At about 8pm the sergeant sent Pte Farr with a ration party going up to the front. By the time they arrived, Pte Farr was missing again. The sergeant wrote that at about 11pm: 'I saw the accused standing near a brazier. I asked him why he was there. He replied 'I cannot stand it'. I asked him what he meant. He again replied 'I cannot stand it'.
'I told him he would have to go to the trenches that night. He replied 'I cannot go'.'
Pte Farr was then escorted towards the trenches. 'After going 500 yards the accused commenced to scream and struggle with his escort to the trenches. I told him he would have to go to the trenches or be tried for cowardice. He replied 'I am not fit to go to the trenches'.' The sergeant offered to take him to a medical officer, but he reportedly replied: 'I will not go any further that way.'
The escort was ordered to let him go and he ran back to the first line. He apparently made no attempt to escape and was placed under arrest. The account is confirmed to the court martial by three other soldiers.
Pte Farr gave evidence on oath. He told the court martial he 'fell out sick' and had been unable to find anybody to give him permission to report sick. He confirmed that the medical station had refused to see him because he was not injured, being escorted back to the front, and leaving his escort to go back again to try to report sick.
He said he told the sergeant that he was sick, but claimed the sergeant replied: 'You are a fucking coward and you will go to the trenches . . .' As he was being escorted to the front he told his escort not to take him as 'I was sick enough as it was'. He continued: 'The sergeant major grabbed my rifle and said: 'I'll blow your fucking brains out if you don't go. I called out for an officer but there was none there. I was then tripped up and commenced to struggle. After this I do not know what happened until I found myself back in the first line transport under a guard. If the escort had not started to shout at me I would have gone up to the trenches. It was on account of their doing this that I commenced to struggle.'
The court asked why he had not reported sick between the date of his arrest and the court martial, 2 October. He replied: 'Because being away from the shell fire I felt better.'
He called one witness for the defence, a Sgt J Andrews from his regiment, who said that Pte Farr had reported sick with nerves in April 1916, and had been kept back by the medical officer for two weeks. He had reported again for the same cause on 22 July and was discharged the following day. He was not medically examined before the court martial passed the death sentence.

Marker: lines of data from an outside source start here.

Record SourceEntry := mkSourceEntry {
  entry_source : jsstring;
  snippet : jsstring
}.

Record AnswerResult := mkAnswerResult {
  text : option jsstring;
  sources : list SourceEntry
}.

Inductive Body :=
| ProcessBody (sessionId : jsstring) (chunks added : nat)
    (sourcesMeta : list SourceMeta)
| NoContentBody (error : jsstring) (notes : list (option jsstring))
| ErrorBody (error : jsstring)
| AnswerBody (result : AnswerResult).

Record Response := mkResponse { status : nat; body : Body }.

(** [res.json(b)] leaves the status at 200. *)
Definition json (b : Body) : Response := {| status := 200; body := b |}.

Record UploadedFile := mkFile {
  path : option jsstring;
  originalname : option jsstring
}.

Record ProcessRequest := mkProcessRequest {
  inlineText : option jsstring;
  youtubeUrl : option jsstring;
  file : option UploadedFile
}.

Record AskRequest := mkAskRequest {
  ask_sessionId : option jsstring;
  ask_query : option jsstring
}.

Record Session := mkSession { store : QdrantVectorStore }.

(** ** The process, its collaborators and the monad of [async] code *)

Section Model.

Variable Ext : Type.

(** The collaborators.  Each one reads and updates the outside world and
    either resolves or rejects. *)
Record Providers := mkProviders {
  (* [fs.access(path)] *)
  fs_access : jsstring -> Ext -> (Err + unit) * Ext;
  (* [new PDFLoader(path, { splitPages: false }).load()] *)
  pdf_load : jsstring -> Ext -> (Err + list Document) * Ext;
  (* [YoutubeLoader.createFromUrl(url, cfg).load()] *)
  youtube_load :
    jsstring -> YoutubeConfig -> Ext -> (Err + list Document) * Ext;
  (* [fs.unlink(path).catch(() => {})] *)
  fs_unlink : jsstring -> Ext -> Ext;
  (* [new RecursiveCharacterTextSplitter({ chunkSize, chunkOverlap })
        .splitDocuments(docs)], which touches nothing outside *)
  splitDocuments : nat -> nat -> list Document -> Err + list Document;
  (* [QdrantVectorStore.fromExistingCollection(embeddings, {client, name})] *)
  fromExistingCollection :
    jsstring -> Ext -> (Err + QdrantVectorStore) * Ext;
  (* [QdrantVectorStore.fromDocuments(chunks, embeddings, {client, name})] *)
  fromDocuments : list Document -> jsstring -> Ext -> (Err + unit) * Ext;
  (* [store.asRetriever(k).getRelevantDocuments(query)] *)
  getRelevantDocuments :
    QdrantVectorStore -> nat -> jsstring -> Ext
    -> (Err + list Document) * Ext;
  (* [llm.invoke(messages)] *)
  invoke : ChatOpenAI -> list ChatMessage -> Ext -> (Err + ResContent) * Ext;
  (* [Date.now()] *)
  Date_now : Ext -> N * Ext;
  (* [Math.random().toString(36)] *)
  Math_random_base36 : Ext -> jsstring * Ext
}.

(** The state of the running process: the outside world, the calls made so
    far, the [sessions] map and the cached [sharedStorePromise] (once
    created it stays, settled or rejected). *)
Record State := mkState {
  ext : Ext;
  trace : list Event;
  sessions : gmap jsstring Session;
  sharedStorePromise : option (Err + QdrantVectorStore)
}.

Definition M (A : Type) : Type := State -> (Err + A) * State.

Definition ret {A} (a : A) : M A := fun s => (inr a, s).

Definition throw {A} (e : Err) : M A := fun s => (inl e, s).

Definition bind {A B} (m : M A) (k : A -> M B) : M B :=
  fun s =>
    match m s with
    | (inl e, s') => (inl e, s')
    | (inr a, s') => k a s'
    end.

(** [try { ... } catch (e) { ... }] seen from outside: the outcome of the
    block as a value. *)
Definition attempt {A} (m : M A) : M (Err + A) :=
  fun s => let (r, s') := m s in (inr r, s').

Definition with_ext (s : State) (e : Ext) (evs : list Event) : State :=
  {| ext := e; trace := trace s ++ evs; sessions := sessions s;
     sharedStorePromise := sharedStorePromise s |}.

(** An awaited call to a collaborator. *)
Definition call {A} (ev : Event) (oracle : Ext -> (Err + A) * Ext) : M A :=
  fun s => let (r, e) := oracle (ext s) in (r, with_ext s e [ev]).

(** A call that is made and not awaited. *)
Definition fire (ev : Event) (oracle : Ext -> Ext) : M unit :=
  fun s => (inr tt, with_ext s (oracle (ext s)) [ev]).
(** Sample paths and a sample index. *)
Definition samplePaths : Paths :=
  {| TempDir := fun _ => "/tmp/apko";
     Join := fun a b => a +:+ "/" +:+ b |}.

Definition sampleIndex : oci.SignedImageIndex :=
  {| oci.RawManifest := Go.Ok [x7b; x7d] |}.

End build_index.

(** ** Vocabulary of the host properties *)

Module hosts.

(** Two states of the host that differ at most in one file. *)
Definition sameElsewhere (name : string) (h h' : os.Host) : Prop :=
  os.createErr h' = os.createErr h
  /\ os.writeErr h' = os.writeErr h
  /\ os.statErr h' = os.statErr h
  /\ os.now h' = os.now h
  /\ (forall q, q <> name -> os.files h' !! q = os.files h !! q)
  /\ (is_Some (os.files h !! name) -> is_Some (os.files h' !! name)).

(** A host that refuses to create files. *)
Definition readOnlyHost : os.Host :=
  {| os.files := ∅;
     os.createErr := fun _ => Some (Go.errorString "read-only file system");
     os.writeErr := fun _ => None;
     os.statErr := fun _ => None;
     os.now := 0 |}.

(** A host on which files are created but no write goes through. *)
Definition fullHost : os.Host :=
  {| os.files := ∅;
     os.createErr := fun _ => None;
     os.writeErr := fun _ => Some (Go.errorString "no space left on device");
     os.statErr := fun _ => None;
     os.now := 0 |}.

End hosts.

(** ** Vocabulary of the document properties *)

Module header.

Import spdx.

Character witnesses said Pte Farr had six years' service. He had enlisted in 1910, aged 16 or 17, after lying to the recruiting officer that he was three years older. He was drafted in the British Expeditionary Force to France in November 1914 and fought in the trenches at Chapelle d'Armentiers. In May 1915 he was evacuated with shell-shock from the front line, and five months later he returned to serve at Ypres.
Pte Farr's company commander wrote for the court martial: 'This man came out with the 2nd Battalion West Yorks Regt, and was sent down to the base with shell-shock 9.5.15. He joined the first Battalion West Yorks regiment 20.10.15. He remained continuously with this regiment until the trial by cm (court martial). 'I cannot say what has destroyed this man's nerves, but he has proved himself on many occasions incapable of keeping his head in action and likely to cause a panic.
'Apart from his behaviour under fire, his conduct and character are very good. Signed Capt A Wilson. In the Field, 9.45pm, 7/10/16.'
Pte Farr's case is an example where the consensus 'gathers momentum' as it goes up the line, so it becomes increasingly unlikely that decisions made lower down the chain of command will be overruled.
On 6 October, the general commanding XIV Corps recommended the death sentence, saying the charge of cowardice 'seems to be clearly proved'. This was confirmed on 14 October by the Commander- in-Chief, General Sir Douglas Haig.
Attached to the papers is a typed certificate confirming that Pte Harry Farr was executed by shooting at 6am on 18 October 1916 at Carnoy. 'Death was instantaneous'.